:: Task requirements ::
From the data below, return each line in which the string "refused" is found.

[Stored data entries]

Definition demo_enter : Event := MkEvent KindEnter "show" "s0001" "ann" 1000 emp emp 0 0 0 f64_0 false 0.
Definition demo_beat : Event := MkEvent KindHeartbeat "show" "s0001" "ann" 6000 emp emp 5000 0 0 f64_1 true 0.

#[export] Instance demo_codec : Codec := {|
  marshal e := if decide (e = demo_enter) then Some "enter" else if decide (e = demo_beat) then Some "beat" else None;
  unmarshal p := if decide (p = "enter") then Some demo_enter else if decide (p = "beat") then Some demo_beat else None
|}.

#[export] Instance demo_codec_laws : CodecLaws.
Proof.
  split. intros e p _. cbn -[decide]. case_decide as H1; [intros [= <-]; by subst|].
  case_decide as H2; [intros [= <-]; by subst|done].
Qed.

(** Two events are published, the first is received, the ticker fires, the producer closes. *)
Definition demo_run : Buffered.state Event Message :=
  Buffered.close (Buffered.flush true (default (Buffered.init) (
    s1 ← Producer.Publish demo_enter Buffered.init; s2 ← Producer.Publish demo_beat s1; Producer.loop_receive true s2))).

Lemma demo_run_reachable : Producer.reachable demo_run.
Proof.
  unfold demo_run.
  eapply rtc_r; [eapply rtc_r; [eapply rtc_r; [eapply rtc_r; [eapply rtc_once|]|]|]|apply Buffered.step_close].
  - by apply (Buffered.step_publish _ _ _ _ demo_enter).
  - by apply (Buffered.step_publish _ _ _ _ demo_beat).
  - by apply (Buffered.step_receive _ _ _ _ true).
  - by apply (Buffered.step_tick _ _ _ _ true).
Qed.

(** ** What becomes of an audit record *)

Lemma omap_Some {A} (l : list A) : omap Some l = l.
Proof. induction l as [|x l IH]; cbn; [done|by rewrite IH]. Qed.

Lemma attempted_length (fs : list (bool * list Actuator.sink_call)) :
  Z.of_nat (length (concat (snd <$> fs))) =
  Z.of_nat (length (concat (omap (fun f => if f.1 : bool then Some f.2 else None) fs)))
  + sumZ ((fun f => if f.1 : bool then 0 else Z.of_nat (length f.2)) <$> fs).
Proof.
  induction fs as [|[[|] l] fs IH]; [done| |]; rewrite !fmap_cons; cbn [omap list_omap concat sumZ foldr fst snd];
    rewrite ?length_app, ?Nat2Z.inj_add; unfold sumZ in *; lia.
Qed.

(** C29: no audit record disappears uncounted.  However the callers, the writer, its ticker
    and the shutdown interleave, and whatever the server does: a caller never waits; every
    record given is in the tables, counted by [Dropped], or still in the buffer.  What is in
    the tables are audit records with a score of 0 to 100, and never a block: the table demands
    the shard of a block, the insert does not name it, and so the group of a block is refused
    as a whole, audit records included, and counted as dropped.  A group is written exactly
    when the server can and all its records are such audit records.  A record given after
    [Close] is a send on a closed channel. *)
Theorem audit_records_are_accounted `{Audit.ReasonText} s rec : Audit.reachable s ->
  (Buffered.closed s = false -> is_Some (Audit.enqueue rec s)) /\
  (length (Buffered.ch s) <= Audit.auditBuffer)%nat /\
  Z.of_nat (length (Buffered.taken s)) + Buffered.refused s =
    Z.of_nat (length (Buffered.written s)) + Audit.Dropped s
    + Z.of_nat (length (Buffered.batch s)) + Z.of_nat (length (Buffered.ch s)) /\
  (forall r, r ∈ Buffered.written s -> exists a, r = Actuator.Audit a /\ 0 <= int64_of_f64 (Actuator.aScore a) <= 100) /\
  (forall f, f ∈ Buffered.flushes s -> exists server_ok, f.1 = is_ok (Audit.write server_ok f.2)) /\
  (forall ok rows, is_ok (Audit.write ok rows) = true <->
     ok = true /\ forall r, r ∈ rows -> exists a, r = Actuator.Audit a /\ 0 <= int64_of_f64 (Actuator.aScore a) <= 100) /\
  Audit.enqueue rec (Audit.Close s) = None.
Proof.
  intros Hr. assert (Hsz : (0 < Audit.auditBatch)%nat) by (unfold Audit.auditBatch; lia).
  pose proof (Buffered.reachable_inv _ _ _ _ Hsz s (Audit.reachable_buffered s Hr)) as [H1 H2 H3 H4 H5 H6].
  pose proof (Audit.reachable_written s Hr) as Hw. unfold Audit.written_by_write in Hw. rewrite list.Forall_forall in Hw. split_and!; try done.
  - intros Hc. unfold Audit.enqueue, Buffered.publish. rewrite Hc. cbn [negb]. destruct (_ <? _)%nat; eauto.
  - rewrite !omap_Some in H4. rewrite H4, !length_app, !Nat2Z.inj_add. unfold Audit.Dropped, Buffered.written, Buffered.attempted.
    rewrite attempted_length. lia.
  - intros r Hin. unfold Buffered.written in Hin. apply list_elem_of_In, List.in_concat in Hin as (l & Hl & Hin).
    apply list_elem_of_In, list_elem_of_omap in Hl as (f & Hf & Hl). destruct f.1 eqn:E; [injection Hl as <-|done].
    destruct (Hw f Hf) as [ok Hok]. rewrite E in Hok. symmetry in Hok. apply Audit.write_ok in Hok as [_ Hall].
    by apply Hall, list_elem_of_In.
  - apply Audit.write_ok.
Qed.

#[export] Instance demo_reason : Audit.ReasonText := {| Audit.marshal_reason _ := None |}.

(** A group of one audit record and one block. *)
Definition demo_audit : Actuator.sink_call :=
  Actuator.Audit (Actuator.MkAuditRecord "show" "ann" "s0001" "hold" (f64_of_Z 75) (Actuator.MkReason ∅ 1 None None) 0).
Definition demo_block : Actuator.sink_call :=
  Actuator.Block (Actuator.MkBlockRecord "show" "bob" "fp1" (f64_of_Z 95) (Actuator.MkReason ∅ 2 None None) 0).

(** The two are put on the channel and taken off it; the server is well. *)
Definition demo_audit_run : Buffered.state Actuator.sink_call Actuator.sink_call :=
  let s := default Audit.NewAudit (
    s1 ← Audit.enqueue demo_audit Audit.NewAudit; s2 ← Audit.enqueue demo_block s1;
    s3 ← Audit.loop_receive true s2; Audit.loop_receive true s3) in
  Buffered.flush (is_ok (Audit.write true (Buffered.batch s))) s.

Lemma demo_audit_reachable : Audit.reachable demo_audit_run.
Proof.
  unfold demo_audit_run.
  eapply rtc_r; [eapply rtc_r; [eapply rtc_r; [eapply rtc_r; [eapply rtc_once|]|]|]|].
  - by apply (Audit.step_enqueue demo_audit).
  - by apply (Audit.step_enqueue demo_block).
  - by apply (Audit.step_receive true).
  - by apply (Audit.step_receive true).
  - by apply (Audit.step_tick true).
Qed.

Lemma audit_records_are_accounted_witness :
  Z.of_nat (length (Buffered.taken demo_audit_run)) + Buffered.refused demo_audit_run = 0 + Audit.Dropped demo_audit_run + 0 + 0 /\
  Audit.Dropped demo_audit_run = 2 /\ (forall ok, is_ok (Audit.write ok [demo_audit; demo_block]) = true -> exists a, demo_block = Actuator.Audit a).
Proof.
  destruct (audit_records_are_accounted demo_audit_run demo_audit demo_audit_reachable) as (_ & _ & Hc & _ & _ & Hw & _).
  split; [exact Hc|]. split; [vm_compute; reflexivity|].
  intros ok Hok. apply Hw in Hok as [_ Hall]. destruct (Hall demo_block) as (a & Ha & _); [right; left|]. by exists a.
Defined.
(** [burn] on any wire. *)
Lemma burn_cases i c w :
  let o := burn i c w in let t := reading w in
  (o.2 = Ok tt /\ 0 < left_ttl c t /\ db o.1 = (burned i c t (db w)).1 /\ (burned i c t (db w)).2 = true) \/
  (exists e, o.2 = Err e /\ (db o.1 = db w \/ 0 < left_ttl c t /\ forall x, cell_of (db o.1) x = cell_of (burned i c t (db w)).1 x)).
Proof.
  cbv zeta. unfold burn. rewrite (bind_ok _ _ _ _ _ (now_eq w)). cbv zeta. fold (left_ttl c (reading w)). set (t := reading w).
  destruct (left_ttl c t <=? 0) eqn:El.
  { right. eexists. split; [done|]. left. apply ticked_same. }
  bool_to_prop. destruct (ticked_same w) as (Hdb & _). unfold mbind, M_bind, wrapping. fold (nonce_key i c).
  change (SET_NX (nonce_key i c) "1" (px (left_ttl c t))) with (burned i c t).
  destruct (command_spec (burned i c t) (ticked w)) as ((k & _ & Hk & Hans) & _). rewrite Hdb in Hk, Hans.
  destruct (command (burned i c t) (ticked w)) as [w1 [b|e]]; cbn [fst snd] in *.
  - destruct (Hans b eq_refl) as (n & -> & ->). destruct n as [|n].
    + change (again (burned i c t) 0 (db w)) with (db w). change (db w1 = (burned i c t (db w)).1) in Hk.
      destruct (burned i c t (db w)).2 eqn:Eb; unfold mret, M_ret, fail; cbn [negb fst snd]; [left; by split_and!|right]. eexists. split; [done|]. right. by rewrite Hk.
    + right. rewrite (proj2 (burned_again i c t n (db w))). unfold fail; cbn. eexists. split; [done|]. right. split; [done|]. rewrite Hk. apply burned_again.
  - right. eexists. split; [done|]. destruct k as [|k]; [by left|right]. split; [done|]. rewrite Hk. apply burned_again.
Qed.

Lemma Verify_cases i c sol w :
  let o := Verify i c sol w in
  (genuine i c sol (reading w) = false /\ is_ok o.2 = false /\ db o.1 = db w) \/
  (genuine i c sol (reading w) = true /\ o = burn i c (ticked w)).
Proof.
  cbv zeta. unfold Verify, genuine. rewrite <- !negb_orb.
  destruct (bool_decide (Nonce c = emp) || bool_decide (Signature c = emp) || bool_decide (sol = emp)) eqn:E1;
    cbn [negb andb]; [by left|].
  destruct (bool_decide (Signature c = sign _ _ _ _)) eqn:E2; cbn [negb andb]; [|by left].
  destruct (1 <=? cDifficulty c) eqn:E3; destruct (cDifficulty c <=? maxDiff i) eqn:E4; cbn [andb]; bool_to_prop.
  2: { left. rewrite (proj2 (Z.ltb_lt (maxDiff i) _)), orb_true_r by lia. done. }
  2, 3: left; rewrite (proj2 (Z.ltb_lt _ 1)) by lia; done.
  rewrite (proj2 (Z.ltb_ge (cDifficulty c) 1)), (proj2 (Z.ltb_ge (maxDiff i) _)) by lia. cbn [orb].
  rewrite (bind_ok _ _ _ _ _ (now_eq w)).
  destruct (UnixMilli (reading w) <=? ExpiresAt c) eqn:E5; cbn [andb]; bool_to_prop.
  2: { left. rewrite (proj2 (Z.ltb_lt _ _)) by lia. split_and!; [done..|]. apply ticked_same. }
  rewrite (proj2 (Z.ltb_ge _ _)) by lia.
  destruct (Check _ _ _) eqn:E6; cbn [negb]; [by right|]. left. split_and!; [done..|]. apply ticked_same.
Qed.

(** Different fields are signed as different messages. *)
Lemma message_inj (i : Issuer S) n1 d1 e1 n2 d2 e2 :
  message i n1 d1 e1 = message i n2 d2 e2 -> n1 = n2 /\ d1 = d2 /\ e1 = e2.
Proof.
  unfold message. intros H. rewrite !(app_assoc _ (bytes_of (itoa _))) in H || idtac.
  assert (H' : ((bytes_of (eventID i) ++ 0 :: bytes_of n1) ++ 0 :: bytes_of (itoa d1)) ++ 0 :: bytes_of (itoa e1) =
               ((bytes_of (eventID i) ++ 0 :: bytes_of n2) ++ 0 :: bytes_of (itoa d2)) ++ 0 :: bytes_of (itoa e2))
    by (rewrite <- !app_assoc in *; cbn [app] in *; exact H).
  apply cut_last_zero in H' as [H1 He]; [|apply itoa_no_zero..].
  apply cut_last_zero in H1 as [H1 Hd]; [|apply itoa_no_zero..].
  apply app_inv_head in H1. injection H1 as Hn.
  split_and!; [by apply bytes_of_inj|by apply itoa_inj, bytes_of_inj..].
Qed.
(* ===== verification/Routes.v ===== *)
(** * Routes: which handler a request reaches

    The registrations of [httpx.NewServer] and of the four [Register] methods, over
    [net/http.ServeMux] as the program uses it: patterns with a method, literal segments and
    wildcards, the refusal of malformed and of conflicting patterns (a panic), and the search
    for the most specific pattern.  The path of the metrics comes from the environment and is
    not checked by the loader; [plain_path_registers] says which paths are safe, and
    [metrics_host_takes_a_route] that one without a leading slash may not be.  CONNECT requests and wildcard names beyond ASCII are left
    out. *)

From S2P Require Import Prelude.
From S2P Require Import Go.
Local Open Scope string_scope.
Local Open Scope Z_scope.
Local Open Scope list_scope.

Module Mux.

(** ** Patterns *)

Record segment := Seg { text : string; wild : bool; multi : bool }.

#[export] Instance segment_eq_dec : EqDecision segment.
Proof. solve_decision. Defined.

Definition Lit (s : string) : segment := Seg s false false.

Record pattern := MkPattern { method : string; host : string; segments : list segment }.

Definition found {A} (x : option A) : bool := match x with Some _ => true | None => false end.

:: Expected answer ::
    the shard of a block, the insert does not name it, and so the group of a block is refused
  Z.of_nat (length (Buffered.taken s)) + Buffered.refused s =
  Z.of_nat (length (Buffered.taken demo_audit_run)) + Buffered.refused demo_audit_run = 0 + Audit.Dropped demo_audit_run + 0 + 0 /\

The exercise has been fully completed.